About this task:
Which lines of the entries below include "exists"? List them all.

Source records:
(** [k] transient failures, then a success: the loop returns the success
    provided the attempts stay below the ceiling. *)
Lemma retry_absorbs kwargs r :
  forall k fuel a s,
    a + k <= _OPENAI_API_STOP_AFTER_ATTEMPT ->
    k < fuel ->
    (forall i, i < k -> transient_at kwargs (completions s + i)) ->
    ChatCompletion_create w (completions s + k) kwargs = Returns r ->
    retrying_call backoff_policy (create kwargs) fuel a s =
      (Ok r,
       advance s
         (flat_map (failed_attempt_events kwargs) (seq a k)
          ++ [EvChatCompletion kwargs]) (S k)).
Proof.
  induction k as [|k IH]; intros fuel a s Ha Hf Htr Hok.
  - destruct fuel as [|fuel]; [lia|].
    rewrite backoff_round. rewrite Nat.add_0_r in Hok. now rewrite Hok.
  - destruct fuel as [|fuel]; [lia|].
    rewrite backoff_round.
    destruct (Htr 0) as (e & He & Hi); [lia|].
    rewrite Nat.add_0_r in He. rewrite He, Hi.
    destruct (Nat.leb_spec _OPENAI_API_STOP_AFTER_ATTEMPT a) as [Hle|Hlt]; [lia|].
    rewrite (IH fuel (S a)); cbn [advance completions].
    + rewrite advance_advance. cbn [seq flat_map].
      now rewrite <- app_assoc.
    + lia.
    + lia.
    + intros i Hi'. replace (completions s + 1 + i) with (completions s + S i) by lia.
      apply Htr. lia.
    + now replace (completions s + 1 + k) with (completions s + S k) by lia.
Qed.

(** Transient failures on every attempt up to the ceiling: the loop gives
    up after the attempt numbered [_OPENAI_API_STOP_AFTER_ATTEMPT] and
    raises [RetryError] around that attempt's exception. *)
Lemma retry_exhausts kwargs e :
  forall k fuel a s,
    a + k = _OPENAI_API_STOP_AFTER_ATTEMPT ->
    k < fuel ->
    (forall i, i < k -> transient_at kwargs (completions s + i)) ->
    ChatCompletion_create w (completions s + k) kwargs = Raises e ->
    isinstance e _OPENAI_API_RETRY_ON_EXCEPTIONS = true ->
    retrying_call backoff_policy (create kwargs) fuel a s =
      (Raise (RetryError e),
       advance s
         (flat_map (failed_attempt_events kwargs) (seq a k)
          ++ [EvChatCompletion kwargs;
              EvAfterLog _OPENAI_API_STOP_AFTER_ATTEMPT]) (S k)).
Proof.
  induction k as [|k IH]; intros fuel a s Ha Hf Htr Hlast Hin.
  - destruct fuel as [|fuel]; [lia|].
    rewrite backoff_round. rewrite Nat.add_0_r in Hlast, Ha.
    rewrite Hlast, Hin. subst a. now rewrite Nat.leb_refl.
  - destruct fuel as [|fuel]; [lia|].
    rewrite backoff_round.
    destruct (Htr 0) as (e0 & He & Hi); [lia|].
    rewrite Nat.add_0_r in He. rewrite He, Hi.
    destruct (Nat.leb_spec _OPENAI_API_STOP_AFTER_ATTEMPT a) as [Hle|Hlt]; [lia|].
    rewrite (IH fuel (S a)); cbn [advance completions]; try lia.
    + rewrite advance_advance. cbn [seq flat_map].
      now rewrite <- app_assoc.
    + intros i Hi'. replace (completions s + 1 + i) with (completions s + S i) by lia.
      apply Htr. lia.
    + now replace (completions s + 1 + k) with (completions s + S k) by lia.
    + assumption.
Qed.

(** [k] transient failures, then an error outside the retry set: the loop
    raises that error right after the attempt that met it. *)
Lemma retry_stops_at_other_error kwargs e :
  forall k fuel a s,
    a + k <= _OPENAI_API_STOP_AFTER_ATTEMPT ->
    k < fuel ->
    (forall i, i < k -> transient_at kwargs (completions s + i)) ->
    ChatCompletion_create w (completions s + k) kwargs = Raises e ->
    isinstance e _OPENAI_API_RETRY_ON_EXCEPTIONS = false ->
    retrying_call backoff_policy (create kwargs) fuel a s =
      (Raise e,
       advance s
         (flat_map (failed_attempt_events kwargs) (seq a k)
          ++ [EvChatCompletion kwargs]) (S k)).
Proof.
  induction k as [|k IH]; intros fuel a s Ha Hf Htr Hlast Hin.
  - destruct fuel as [|fuel]; [lia|].
    rewrite backoff_round. rewrite Nat.add_0_r in Hlast.
    now rewrite Hlast, Hin.
  - destruct fuel as [|fuel]; [lia|].
    rewrite backoff_round.
    destruct (Htr 0) as (e0 & He & Hi); [lia|].
    rewrite Nat.add_0_r in He. rewrite He, Hi.
    destruct (Nat.leb_spec _OPENAI_API_STOP_AFTER_ATTEMPT a) as [Hle|Hlt]; [lia|].
    rewrite (IH fuel (S a)); cbn [advance completions]; try lia.
    + rewrite advance_advance. cbn [seq flat_map].
      now rewrite <- app_assoc.
    + intros i Hi'. replace (completions s + 1 + i) with (completions s + S i) by lia.
      apply Htr. lia.
    + now replace (completions s + 1 + k) with (completions s + S k) by lia.
    + assumption.
Qed.

(** With fuel for six rounds the loop always ends by itself. *)
Lemma retry_never_out_of_fuel kwargs :
  forall fuel a s,
    0 < fuel ->
    _OPENAI_API_STOP_AFTER_ATTEMPT < fuel + a ->
    fst (retrying_call backoff_policy (create kwargs) fuel a s) <> OutOfFuel.
Proof.
  induction fuel as [|fuel IH]; intros a s Hpos H; [lia|].
  rewrite backoff_round.
  destruct (ChatCompletion_create w (completions s) kwargs) as [r|e];
    [cbn; discriminate|].
  destruct (isinstance e _OPENAI_API_RETRY_ON_EXCEPTIONS); [|cbn; discriminate].
  destruct (Nat.leb_spec _OPENAI_API_STOP_AFTER_ATTEMPT a); [cbn; discriminate|].
  apply IH; lia.
Qed.

(** C2 (as amended): the retried completion call absorbs fewer than six
    transient failures and returns the first successful response; after
    transient failures on six consecutive attempts it makes no seventh
    call and raises tenacity's [RetryError] wrapping the sixth error. *)
Theorem backoff_absorbs_then_gives_up kwargs s fuel :
  _OPENAI_API_STOP_AFTER_ATTEMPT <= fuel ->
  (forall k r,
      k < 6 ->
      (forall i, i < k -> transient_at kwargs (completions s + i)) ->
      ChatCompletion_create w (completions s + k) kwargs = Returns r ->
      _chat_completion_with_backoff fuel kwargs s =
        (Ok r,
         advance s
           (flat_map (failed_attempt_events kwargs) (seq 1 k)
            ++ [EvChatCompletion kwargs]) (S k)))
  /\
  (forall e,
      (forall i, i < 5 -> transient_at kwargs (completions s + i)) ->
      ChatCompletion_create w (completions s + 5) kwargs = Raises e ->
      isinstance e _OPENAI_API_RETRY_ON_EXCEPTIONS = true ->
      _chat_completion_with_backoff fuel kwargs s =
        (Raise (RetryError e),
         advance s
           (flat_map (failed_attempt_events kwargs) (seq 1 5)
            ++ [EvChatCompletion kwargs; EvAfterLog 6]) 6)).
Proof.
  unfold _OPENAI_API_STOP_AFTER_ATTEMPT. intros Hfuel. split.
  - intros k r Hk Htr Hok. unfold _chat_completion_with_backoff.
    apply retry_absorbs; trivial; unfold _OPENAI_API_STOP_AFTER_ATTEMPT; lia.
  - intros e Htr He Hin. unfold _chat_completion_with_backoff.
    apply (@retry_exhausts kwargs e 5); trivial; lia.
Qed.

(** C3: an error outside the retry set met on the first attempt is raised
    as it is, after that one call of the endpoint: no log record, no
    sleep, no second call. *)
Theorem backoff_other_error_immediate kwargs s fuel e :
  1 <= fuel ->
  ChatCompletion_create w (completions s) kwargs = Raises e ->
  isinstance e _OPENAI_API_RETRY_ON_EXCEPTIONS = false ->
  _chat_completion_with_backoff fuel kwargs s =
    (Raise e, advance s [EvChatCompletion kwargs] 1).
Proof.
  intros Hfuel He Hin. unfold _chat_completion_with_backoff.
  apply (@retry_stops_at_other_error kwargs e 0); trivial.
  - unfold _OPENAI_API_STOP_AFTER_ATTEMPT; lia.
  - intros i Hi; lia.
  - now rewrite Nat.add_0_r.
Qed.

(** ** [str.strip] *)

Lemma lstrip_head s c :
  hd_error (lstrip s) = Some c -> py_isspace c = false.
Proof.
  induction s as [|d s IH]; cbn; [discriminate|].
  destruct (py_isspace d) eqn:E; [exact IH|].
  cbn. intros [= <-]. exact E.
Qed.

(** [lstrip] removes a run of whitespace from the front and nothing else. *)
Lemma lstrip_split s :
  exists ws, s = ws ++ lstrip s /\ forallb py_isspace ws = true.
Proof.
  induction s as [|d s (ws & Hs & Hws)]; cbn.
  - now exists [].
  - destruct (py_isspace d) eqn:E.
    + exists (d :: ws). cbn. rewrite E, Hws. split; [now f_equal|reflexivity].
    + now exists [].
Qed.

Lemma forallb_rev {A} (p : A -> bool) l :
  forallb p (rev l) = forallb p l.
Proof.
  induction l as [|a l IH]; [reflexivity|].
  cbn. rewrite forallb_app, IH. cbn. now rewrite andb_true_r, andb_comm.
Qed.

(** [strip] cuts a run of whitespace off each end of the string, and what
    is left neither starts nor ends with whitespace. *)
Lemma strip_spec s :
  (exists l r, s = l ++ strip s ++ r /\
               forallb py_isspace l = true /\ forallb py_isspace r = true) /\
  no_surrounding_whitespace (strip s).
Proof.
  unfold strip, rstrip.
  destruct (lstrip_split s) as (l & Hl & Hlw).
  destruct (lstrip_split (rev (lstrip s))) as (r & Hr & Hrw).
  assert (Hmid : lstrip s = rev (lstrip (rev (lstrip s))) ++ rev r).
  { rewrite <- rev_app_distr, <- Hr. now rewrite rev_involutive. }
  split.
  - exists l, (rev r). rewrite <- Hmid. repeat split; trivial.
    now rewrite forallb_rev.
  - split.
    + intros c Hc. apply (@lstrip_head s c). rewrite Hmid.
      destruct (rev (lstrip (rev (lstrip s)))); [discriminate|exact Hc].
    + intros c. rewrite rev_involutive. apply lstrip_head.
Qed.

Written solution:
  exists ws, s = ws ++ lstrip s /\ forallb py_isspace ws = true.
  - now exists [].
    + exists (d :: ws). cbn. rewrite E, Hws. split; [now f_equal|reflexivity].
    + now exists [].
  (exists l r, s = l ++ strip s ++ r /\
  - exists l, (rev r). rewrite <- Hmid. repeat split; trivial.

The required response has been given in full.